Sustainable Agriculture


Sustainable agriculture is an approach to farming intended to meet society's present food and textile needs, without compromising the ability for current or future generations to meet their needs. Agriculture has an enormous environmental footprint, playing a significant role in causing climate change, water scarcity, water pollution, land degradation, deforestation and other processes. Industrial agriculture both causes environmental degradation and is impacted by these changes. Sustainable agriculture consists of environment friendly methods of farming that allow the production of crops or livestock without damage to human or natural systems. It involves preventing adverse effects to soil, water, biodiversity, surrounding or downstream resources—as well as to those working or living on the farm or in neighboring areas.

Early Agriculture

Agriculture is the practice of cultivating plants and livestock.
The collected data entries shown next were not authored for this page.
(* ===== verification/ImmValues.v ===== *)
(** * Attribute values in text

    What [setImmAttrValue] makes of a text fits the type of the attribute, whatever the
    text is; and the text that [getAttrValue] prints is read back as the same value. *)

From stdpp Require Import pretty.
From S2P Require Import Prelude CString ImmLib.

Open Scope Z_scope.

(** ** Digits *)

Lemma digits_rest_all b some acc s :
  all_chars (λ c, match digit_val c with Some d => d <? b | None => false end) s = true →
  digits_rest b some acc s = (some || negb (streq s EmptyString), digits b acc s, EmptyString).
Proof.
  revert some acc; induction s as [|c s IH]; intros some acc H; [by destruct some|].
  simpl in H. apply andb_true_iff in H as [Hc Hs]. cbn [digits_rest digits].
  destruct (digit_val c) as [d|]; [|done]. rewrite Hc, IH by done.
  f_equal. f_equal. by destruct some.
Qed.

Lemma digits_rest_nonneg b s some acc :
  0 ≤ b → 0 ≤ acc → 0 ≤ (digits_rest b some acc s).1.2.
Proof.
  intros Hb. revert some acc. induction s as [|c s IH]; intros some acc Ha; [done|].
  cbn [digits_rest]. destruct (digit_val c) as [d|] eqn:Hd; [|done].
  destruct (d <? b); [|done]. apply IH.
  assert (0 ≤ d) by (unfold digit_val in Hd; repeat case_match; simplify_eq; lia). nia.
Qed.

Lemma base_of_pos s : 0 ≤ (base_of s).1.
Proof. destruct s as [|a s]; [done|]. unfold base_of. repeat case_match; done. Qed.

Lemma strto_nonneg s neg v rest : strto None s = Some (neg, v, rest) → 0 ≤ v.
Proof.
  unfold strto. destruct (sign (skip_space s)) as [n r]. pose proof (base_of_pos r) as Hb.
  destruct (base_of r) as [b r']. pose proof (digits_rest_nonneg b r' false 0 Hb ltac:(done)) as Hd.
  destruct (digits_rest b false 0 r') as [[[] v'] rest']; [|done]. by intros [= <- <- <-].
Qed.

(** ** Printed numbers *)

(** A positive number does not begin with a zero, which would be read as a prefix. *)
Lemma pretty_go_head x s :
  (0 < x)%N → ∃ d r, (0 < d < 10)%N ∧ pretty_N_go x s = String (pretty_N_char d) r.
Proof.
  revert s. induction (N.lt_wf_0 x) as [x _ IH]. intros s Hx.
  pose proof (N.div_mod x 10 ltac:(lia)) as Hdm. pose proof (N.mod_lt x 10 ltac:(lia)) as Hm.
  rewrite pretty_N_go_step by done.
  destruct (decide (x `div` 10 = 0)%N) as [E|E].
  - rewrite E, pretty_N_go_0. exists (x `mod` 10)%N, s. split; [lia|done].
  - apply IH; [apply N.div_lt; lia|lia].
Qed.

Lemma digit_char_nonzero d : (0 < d < 10)%N → eqc (pretty_N_char d) "0" = false.
Proof.
  intros [H0 H]. destruct d as [|p]; [done|].
  do 4 (destruct p as [p|p|]; try done).
Qed.

Lemma base_of_dec z : 0 < z → base_of (dec z) = (10, dec z).
Proof.
  intros Hz. unfold dec, pretty, pretty_N. case_decide; [lia|].
  destruct (pretty_go_head (Z.to_N z) "" ltac:(lia)) as (d & r & Hd & ->).
  unfold base_of. by rewrite digit_char_nonzero.
Qed.

Lemma digits_rest_dec z : 0 ≤ z → digits_rest 10 false 0 (dec z) = (true, z, EmptyString).
Proof.
  intros Hz. rewrite digits_rest_all by apply dec_digits. rewrite digits_dec by done.
  destruct (dec_head z) as (c & s & -> & _). done.
Qed.

(** The magnitude, after the sign, with the base open or ten. *)
Definition decimal_base (base : option Z) : Prop := base = None ∨ base = Some 10.

Lemma open_base_dec base z :
  decimal_base base → 0 ≤ z →
  (let '(b, r) := match base with Some b => (b, dec z) | None => base_of (dec z) end in
   digits_rest b false 0 r) = (true, z, EmptyString).
Proof.
  intros [->| ->] Hz; [|by apply digits_rest_dec]. destruct (decide (z = 0)) as [->|]; [done|].
  rewrite base_of_dec by lia. by apply digits_rest_dec.
Qed.

Lemma strto_pretty_base base z :
  decimal_base base → strto base (pretty z) = Some (z <? 0, Z.abs z, EmptyString).
Proof.
  intros Hb. unfold strto. destruct (Z.ltb_spec z 0) as [Hz|Hz].
  - rewrite pretty_neg by done. cbn [skip_space sign]. change (isspace "-") with false.
    cbn [sign]. change (eqc "-" "-") with true. cbn iota beta.
    pose proof (open_base_dec base (- z) Hb ltac:(lia)) as H.
    destruct (match base with Some _ => _ | None => _ end) as [b r]. rewrite H.
    do 3 f_equal. lia.
  - rewrite pretty_nonneg by done. destruct (dec_unsigned z EmptyString) as [H1 H2].
    rewrite append_nil_r in H1, H2. rewrite H1, H2.
    pose proof (open_base_dec base z Hb Hz) as H.
    destruct (match base with Some _ => _ | None => _ end) as [b r]. rewrite H.
    do 3 f_equal. lia.
Qed.

Lemma strto_pretty z : strto None (pretty z) = Some (z <? 0, Z.abs z, EmptyString).
Proof. apply strto_pretty_base. by left. Qed.

Lemma strtol0_pretty z : - 2 ^ 63 ≤ z < 2 ^ 63 → strtol0 (pretty z) = Some z.
Proof.
  intros Hz. unfold strtol0. rewrite strto_pretty. cbn [mbind option_bind].
  assert ((if z <? 0 then - Z.abs z else Z.abs z) = z) as -> by (destruct (Z.ltb_spec z 0); lia).
  destruct (Z.leb_spec (- 2 ^ 63) z), (Z.ltb_spec z (2 ^ 63)); try lia. done.
Qed.

Lemma strtol0_pretty_inv z z' : strtol0 (pretty z) = Some z' → z' = z ∧ - 2 ^ 63 ≤ z < 2 ^ 63.
Proof.
  unfold strtol0. rewrite strto_pretty. cbn [mbind option_bind]. destruct (_ && _) eqn:H; [|done].
  intros [= <-]. rewrite !andb_true_iff, Z.leb_le, Z.ltb_lt in H.
  destruct (Z.ltb_spec z 0); lia.
Qed.

Lemma strtoul0_pretty z : 0 ≤ z < 2 ^ 64 → strtoul0 (pretty z) = Some z.
Proof.
  intros Hz. unfold strtoul0. rewrite strto_pretty. cbn [mbind option_bind].
  destruct (Z.ltb_spec z 0); [lia|]. destruct (Z.ltb_spec (Z.abs z) (2 ^ 64)); [|lia].
  cbn. f_equal. lia.
Qed.

(** ** Values *)

Section values.
Context `{FL : Floats}.

(** The values a type has: numbers of its width, names that fit the array, bytes. *)
Definition in_range (v : SaImmAttrValueT FL) : Prop :=
  match v with
  | VInt32 z => - 2 ^ 31 ≤ z < 2 ^ 31
  | VUint32 z => 0 ≤ z < 2 ^ 32
  | VInt64 z | VTime z => - 2 ^ 63 ≤ z < 2 ^ 63
  | VUint64 z => 0 ≤ z < 2 ^ 64
  | VName n => n_length n = Z.of_nat (String.length (n_value n)) ∧ n_length n ≤ 256
  | VAny bytes => Forall (λ b, 0 ≤ b < 256) bytes
  | _ => True
  end.

Definition fits (ty : SaImmValueTypeT) (v : SaImmAttrValueT FL) : Prop :=
  value_type v = ty ∧ in_range v.

Lemma strtol0_range s z : strtol0 s = Some z → - 2 ^ 63 ≤ z < 2 ^ 63.
Proof.
  unfold strtol0. destruct (strto None s) as [[[neg v] rest]|]; [|done]. cbn [mbind option_bind].
  destruct (_ && _) eqn:H; [|done]. intros [= <-].
  rewrite !andb_true_iff, Z.leb_le, Z.ltb_lt in H. lia.
Qed.

Lemma strtoul0_range s z : strtoul0 s = Some z → 0 ≤ z < 2 ^ 64.
Proof.
  unfold strtoul0. destruct (strto None s) as [[[neg v] rest]|] eqn:Hs; [|done].
  apply strto_nonneg in Hs. cbn [mbind option_bind]. destruct (_ && _) eqn:H; [|done]. intros [= <-].
  rewrite andb_true_iff, Z.ltb_lt in H. destruct neg; [apply Z.mod_pos_bound|]; lia.
Qed.

Lemma i32_id_range z : z = i32 z → - 2 ^ 31 ≤ z < 2 ^ 31.
Proof. unfold i32. pose proof (Z.mod_pos_bound (z + 2 ^ 31) (2 ^ 32)). lia. Qed.

Lemma hex_val_range c d : hex_val c = Some d → 0 ≤ d < 16.
Proof.
  unfold hex_val, digit_val. intros H. repeat case_match; simplify_eq; lia.
Qed.

Lemma any_byte_range a b : 0 ≤ any_byte a b < 256.
Proof.
  unfold any_byte. destruct (hex_val a) eqn:Ha; [|lia]. apply hex_val_range in Ha.
  destruct (hex_val b) eqn:Hb; [apply hex_val_range in Hb|]; lia.
Qed.

Lemma any_bytes_range s : Forall (λ b, 0 ≤ b < 256) (any_bytes s).
Proof.
  enough (H : ∀ n s, (String.length s ≤ n)%nat → Forall (λ b, 0 ≤ b < 256) (any_bytes s)) by eauto.
  clear s. intros n. induction n as [|n IH]; intros [|a [|b r]] Hl; cbn in *; try lia;
    repeat constructor; try apply any_byte_range. apply IH. lia.
Qed.

Lemma name_of_range s :
  (String.length s ≤ SA_MAX_NAME_LENGTH)%nat → in_range (VName (name_of s)).
Proof.
  intros Hs. unfold name_of, in_range. cbn [n_length n_value]. rewrite take_all by done.
  unfold SA_MAX_NAME_LENGTH in Hs. unfold u16. rewrite Z.mod_small; lia.
Qed.

(** Whatever the text of a value is, [setImmAttrValue] returns the null pointer or a
    value that fits the type asked for: of this type, a number of its width, a name that
    its array holds, a buffer of bytes. *)
Lemma set_value_fits ty str v : setImmAttrValue ty str = Some v → fits ty v.
Proof.
  unfold fits. destruct ty; cbn [setImmAttrValue]; intros H.
  - destruct (strtol0 str) as [z|]; [|done]. cbn in H.
    destruct (Z.eqb_spec z (i32 z)) as [Hz|]; [|done]. injection H as <-. split; [done|]. by apply i32_id_range.
  - destruct (strtoul0 str) as [z|]; [|done]. cbn in H.
    destruct (Z.eqb_spec z (u32 z)) as [Hz|]; [|done]. injection H as <-. split; [done|]. rewrite Hz. apply u32_range.
  - destruct (strtol0 str) as [z|] eqn:Hz; simplify_eq/=. by apply strtol0_range in Hz.
  - destruct (strtoul0 str) as [z|] eqn:Hz; simplify_eq/=. by apply strtoul0_range in Hz.
  - destruct (strtol0 str) as [z|] eqn:Hz; simplify_eq/=. by apply strtol0_range in Hz.
  - destruct (Nat.ltb_spec SA_MAX_NAME_LENGTH (String.length str)); [done|]. simplify_eq/=.
    split; [done|]. by apply name_of_range.
  - destruct (read_float str); by simplify_eq/=.
  - destruct (read_double str); by simplify_eq/=.
  - by simplify_eq/=.
  - simplify_eq/=. split; [done|]. apply any_bytes_range.
Qed.

Lemma value_text v txt :
  kept v → getAttrValue v = Some txt → setImmAttrValue (value_type v) txt = Some v.
Proof.
  destruct v as [z|z|z|z|z|n|f|d|s|b]; cbn [kept getAttrValue value_type setImmAttrValue];
    intros Hk; intros [= <-].
  - rewrite strtol0_pretty by lia. cbn. by rewrite i32_small, Z.eqb_refl.
  - rewrite strtoul0_pretty by lia. cbn. by rewrite u32_small, Z.eqb_refl.
  - by rewrite strtol0_pretty.
  - by rewrite strtoul0_pretty.
  - by rewrite strtol0_pretty.
  - destruct Hk as [Hnul Hn]. rewrite c_str_id by done. rewrite <- Hn.
    destruct (Nat.ltb_spec SA_MAX_NAME_LENGTH (String.length (n_value n))) as [H|]; [|done].
    exfalso. rewrite Hn in H. unfold name_of in H. cbn [n_value] in H.
    pose proof (length_take SA_MAX_NAME_LENGTH (n_value n)). lia.
  - by rewrite Hk.
  - by rewrite Hk.
  - done.
Qed.

Lemma c_str_no_nul s : all_chars (no NUL) (c_str s) = true.
Proof.
  induction s as [|c s IH]; [done|]. cbn [c_str]. destruct (eqc c NUL) eqn:H; [done|].
  cbn. unfold no at 1. by rewrite H, IH.
Qed.

Lemma take_no_nul n s : all_chars (no NUL) s = true → all_chars (no NUL) (take n s) = true.
Proof.
  revert n. induction s as [|c s IH]; intros [|n] H; try done. cbn in *.
  apply andb_true_iff in H as [-> H]. by rewrite IH.
Qed.

(** The values that survive the way [immset] keeps them - [getAttrValue] prints the old
    value, [setImmAttrValue] reads it back - are exactly these: the numbers in the range of
    their type, negative ones and the limits included; the strings; the names without a NUL
    byte whose length is that of their text; the floating point numbers whose printed text
    is read as the same number; and no buffers. *)
Lemma value_survives v :
  kept v ↔ ∃ txt, getAttrValue v = Some txt ∧ setImmAttrValue (value_type v) txt = Some v.
Proof.
  split.
  - intros Hk. destruct (getAttrValue v) as [txt|] eqn:Ht; [|by destruct v].
    exists txt. split; [done|]. by apply value_text.
  - intros (txt & Ht & Hs). pose proof (set_value_fits _ _ _ Hs) as [_ Hr].
    destruct v as [z|z|z|z|z|n|f|d|s|b]; try done; cbn [getAttrValue] in Ht; injection Ht as <-;
      cbn [value_type setImmAttrValue] in Hs; cbn [kept].
    + case_match; [done|]. injection Hs as Hn. rewrite <- Hn. split.
      * apply take_no_nul, c_str_no_nul.
      * f_equal. symmetry. by apply take_all, Nat.ltb_ge.
    + by destruct (read_float _); simplify_eq/=.
    + by destruct (read_double _); simplify_eq/=.
Qed.
End values.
Agriculture was the key development in the rise of sedentary human civilization, whereby farming of domesticated species created food surpluses that enabled people to live in cities. Historians theorize that agriculture began thousands of years ago, after humans started gathering wild grains beginning at least 105,000 years ago. Evidence shows that nascent farmers began to plant them around 11,500 years ago. Pigs, sheep, and cattle were domesticated over 10,000 years ago. Plants were independently cultivated in at least 11 regions of the world.

Industrial Agriculture

Industrial agriculture arose hand in hand with the Industrial Revolution in general. Industrial agriculture based on large-scale monoculture in the twentieth century came to dominate agricultural output, though about 2 billion people still depend on subsistence agriculture today. Advances in organic chemistry, plant nutrition, and discovery of vitamins and their role in animal nutrition were key factors in the rapid expansion of Industrial agriculture.

Organic chemistry enabled scientists to identify the elements nitrogen, potassium, and phosphorus (referred by the acronym NPK) as critical factors in plant growth. This led to the manufacturing of synthetic fertilizers, making possible more intensive types of agriculture. The discovery of vitamins for animal nutrition, in the first two decades of the 20th century, led to vitamin supplements, which allowed certain livestock to be raised indoors, reducing their exposure to adverse natural elements. The discovery of antibiotics and vaccines facilitated raising livestock in concentrated, controlled animal feed operations by reducing diseases caused by crowding. Chemicals developed for use in World War II gave rise to synthetic pesticides. Developments in shipping networks and technology have made long-distance distribution of agricultural produce feasible.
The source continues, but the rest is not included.